As an extreme instance of the intensity of competition for land, and of the monstrous height to which it occasionally forced up the nominal rent; we may cite from the evidence taken by Lord Devon’s Commission,
*33 a fact attested by Mr. Hurly, Clerk of the Crown for Kerry: “I have known a tenant bid for a farm that I was perfectly well acquainted with, worth 50
l. a year: I saw the competition get up to such an extent, that he was declared the tenant at 450
l.“
§3. In such a condition, what can a tenant gain by any amount of industry or prudence, and what lose by any recklessness? If the landlord at any time exerted his full legal rights, the cottier would not be able even to live. If by extra exertion he doubled the produce of his bit of land, or if he prudently abstained from producing mouths to eat it up, his only gain would be to have more left to pay to his landlord; while, if he had twenty children, they would still be fed first, and the landlord could only take what was left. Almost alone amongst mankind the cottier is in this condition, that he can scarcely be either better or worse off by any act of his own. If he were industrious or prudent, nobody but his landlord would gain; if he is lazy or intemperate, it is at his landlord’s expense. A situation more devoid of motives to either labour or self-command, imagination itself cannot conceive. The inducements of free human beings are taken away, and those of a slave not substituted. He has nothing to hope, and nothing to fear, except being dispossessed of his holding, and against this he protects himself by the
ultima ratio of a defensive civil war. Rockism and Whiteboyism were
*34 the determination of a people who had nothing that could be called theirs but a daily meal of the lowest description of food, not to submit to being deprived of that for other people’s convenience.

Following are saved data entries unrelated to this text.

Lemma digitsValue_of_uint (d : Decimal.uint) :
  Semver.digitsValue 0%N (NilEmpty.string_of_uint d) = N.of_uint d.
Proof.
  induction d;
    cbn [NilEmpty.string_of_uint Semver.digitsValue];
    try reflexivity;
    match goal with
    | |- Semver.digitsValue (0 * 10 + (N_of_ascii ?c - 48))%N _ = _ =>
        let v := eval vm_compute in (0 * 10 + (N_of_ascii c - 48))%N in
        change (0 * 10 + (N_of_ascii c - 48))%N with v
    end;
    [exact IHd | apply digitsValue_of_uint_acc ..].
Qed.

Lemma string_of_uint_digits (d : Decimal.uint) :
  Semver.all Regex.digit (NilEmpty.string_of_uint d) = true.
Proof.
  induction d; cbn [NilEmpty.string_of_uint Semver.all]; try reflexivity;
    rewrite IHd; reflexivity.
Qed.

Lemma unorm_leading_zero (d l : Decimal.uint) :
  Decimal.unorm d = Decimal.D0 l -> l = Decimal.Nil.
Proof.
  induction d; cbn; intros H; try discriminate H.
  - now injection H as <-.
  - now apply IHd.
Qed.

Lemma to_uint_normal (n : N) : Decimal.unorm (N.to_uint n) = N.to_uint n.
Proof.
  rewrite <- (DecimalN.Unsigned.to_of (N.to_uint n)).
  now rewrite DecimalN.Unsigned.of_to.
Qed.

Is it not, then, a bitter satire on the mode in which opinions are formed on the most important problems of human nature and life, to find public instructors of the greatest pretension, imputing the backwardness of Irish industry, and the want of energy of the Irish people in improving their condition, to a peculiar indolence and
insouciance in the Celtic race? Of all vulgar modes of escaping from the consideration of the effect of social and moral influences on the human mind, the most vulgar is that of attributing the diversities of conduct and character to inherent natural differences. What race would not be indolent and insouciant when things are so arranged, that they derive no advantage from forethought or exertion? If such are the arrangements in the midst of which they live and work, what wonder if the listlessness and indifference so engendered are not shaken off the first moment an opportunity offers when exertion would really be of use? It is very natural that a pleasure-loving and sensitively organized people like the Irish, should be less addicted to steady routine labour than the English, because life has more excitements for them independent of it; but they are not less fitted for it than their Celtic brethren the French, nor less so than the Tuscans, or the ancient Greeks. An excitable organization is precisely that in which, by adequate inducements, it is easiest to kindle a spirit of animated exertion. It speaks nothing against the capacities of industry in human beings, that they will not exert themselves without motive. No labourers work harder, in England or America, than the Irish; but not under a cottier system.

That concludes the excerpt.